Federal Judge Unfreezes Climate Grant Money Trump Tried to Seize

April 15, 2025, 11:50 PM UTC

A federal judge on Tuesday temporarily ordered the Trump administration to turn the climate grant funding spigots back on nationwide, at least while lawsuits over frozen funds are pending.

The decision is the latest in a series of wins notched by states and private organizations that sued the White House to force the release of funds issued under the 2021 infrastructure law and 2022 climate law.

It also comes as a sharp rebuke to the Trump administration’s quest to claw back funds, which in many cases it says have been handed out to unqualified recipients under dubious circumstances.

In the case, six nonprofit groups convinced the US District Court for the District of Rhode Island that the Trump administration’s sudden and indefinite freeze of already-awarded money was arbitrary and capricious.

Judge Mary S. McElroy also accepted their claims that the freeze was “neither reasonable nor reasonably explained,” and that the broad powers asserted by the Office of Management and Budget, the National Economic Council, and five federal entities—including the EPA, Department of Interior, and Department of Energy—"are nowhere to be found in federal law.”

The agencies likely have “narrower powers related to individualized funding pauses and terminations, but in cases of vast economic and political significance—like this one—the Supreme Court has urged lower courts to be skeptical of agencies’ sweeping claims of power,” McElroy wrote.

Further, the court found that the nonprofit plaintiffs proved irreparable harm and that the public interest weighs heavily in their favor.
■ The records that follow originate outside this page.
Definition _convert_to_google_event (meeting : Meeting) : exn + GEvent :=
  let date_str := m_date meeting in
  let time_str := m_time meeting in
  match combine date_str time_str with
  | None => inl (strptime_error (date_str ++ lit " " ++ time_str))
  | Some start_datetime =>
      match add_minutes start_datetime 60 with
      | None => inl overflow_error
      | Some end_datetime =>
          let start_iso := isoformat_utc start_datetime in
          let end_iso := isoformat_utc end_datetime in
          let '(attendees, non_email_participants) :=
            partition_participants (m_participants meeting) in
          let description :=
            build_description (m_description meeting) non_email_participants in
          let minutes := default_reminder_minutes (config svc) in
          inr (mkGEvent
                 None
                 (Some (m_title meeting))
                 (Some description)
                 (Some (mkEventTime (Some start_iso) None (Some (lit "UTC"))))
                 (Some (mkEventTime (Some end_iso) None (Some (lit "UTC"))))
                 (match attendees with [] => None | _ => Some attendees end)
                 [(lit "email", minutes); (lit "popup", minutes)]
                 (Some (m_id meeting, lit "calendar_mcp_agent"))
                 (if add_conference_link (config svc)
                  then Some (lit "meet-" ++ ostr (m_id meeting)) else None)
                 None None)
      end
  end.

(** [s.replace("Z", "+00:00")] *)
Fixpoint replace_Z (s : pystr) : pystr :=
  match s with
  | [] => []
  | a :: s' => if Ascii.eqb a "Z" then lit "+00:00" ++ replace_Z s' else a :: replace_Z s'
  end.

Definition attendee_name (a : Attendee) : pystr :=
  if otruthy (a_displayName a) then ostr (a_displayName a)
  else before_first "@" (match a_email a with Some e => e | None => [] end).

Definition _convert_from_google_event (event : GEvent) : option Meeting :=
  let start_datetime_str :=
    match g_start event with
    | None => []
    | Some start =>
        match et_dateTime start with
        | Some s => s
        | None => match et_date start with Some s => s | None => [] end
        end
    end in
  if negb (truthy start_datetime_str) then None else
  match (if contains_char "T" start_datetime_str
         then fromisoformat (replace_Z start_datetime_str)
         else strptime start_datetime_str (lit "%Y-%m-%d")) with
  | None => None
  | Some start_dt =>
      let participants :=
        map attendee_name (match g_attendees event with Some l => l | None => [] end) in
      let local_id :=
        match g_private event with Some (l, _) => l | None => None end in
      Some (mkMeeting
              (if otruthy local_id then local_id else g_id event)
              (match g_summary event with Some s => s | None => lit "Untitled" end)
              (strftime start_dt (lit "%Y-%m-%d"))
              (strftime start_dt (lit "%H:%M"))
              participants
              (match g_description event with Some s => s | None => [] end)
              None
              (g_id event)
              false
              (Some (match g_htmlLink event with Some s => s | None => [] end))
              (if otruthy (g_hangoutLink event) then g_hangoutLink event else None))
  end.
“The court wants to be crystal clear: elections have consequences and the president is entitled to enact his agenda,” McElroy wrote.

But federal courts have no choice but to weigh in on cases about the procedure, or lack thereof, that the government follows in enacting those policies, she wrote.

“Agencies do not have unlimited authority to further a president’s agenda, nor do they have unfettered power to hamstring in perpetuity two statutes passed by Congress during the previous administration,” according to the ruling.

McElroy expressed sympathy for the grant recipients, who she said experienced “a combination of confusion and silence” when their funding was suddenly turned off.

She also said a nationwide injunction is appropriate because “it would be anathema to reasonable jurisprudence that only the named nonprofits should be protected from the irreparable harms of the likely unlawful agency actions.”

President Donald Trump signed an executive order on his first day in office that directed agencies to freeze funds under those two laws.

“The well documented incidents of misconduct, conflicts of interest, and potential fraud raise significant concerns and pose unacceptable risk,” Lee Zeldin, head of the Environmental Protection Agency, said in March.

The six nonprofit litigants are the Woonasquatucket River Watershed Council, Eastern Rhode Island Conservation District, Childhood Lead Action Project, Codman Square Neighborhood Development Corp., Green Infrastructure Center, and National Council of Nonprofits.

The case is Woonasquatucket River Watershed Council v. U.S. Dep’t of Agric., D.R.I., No. 1:25-cv-00097, decision 4/15/25.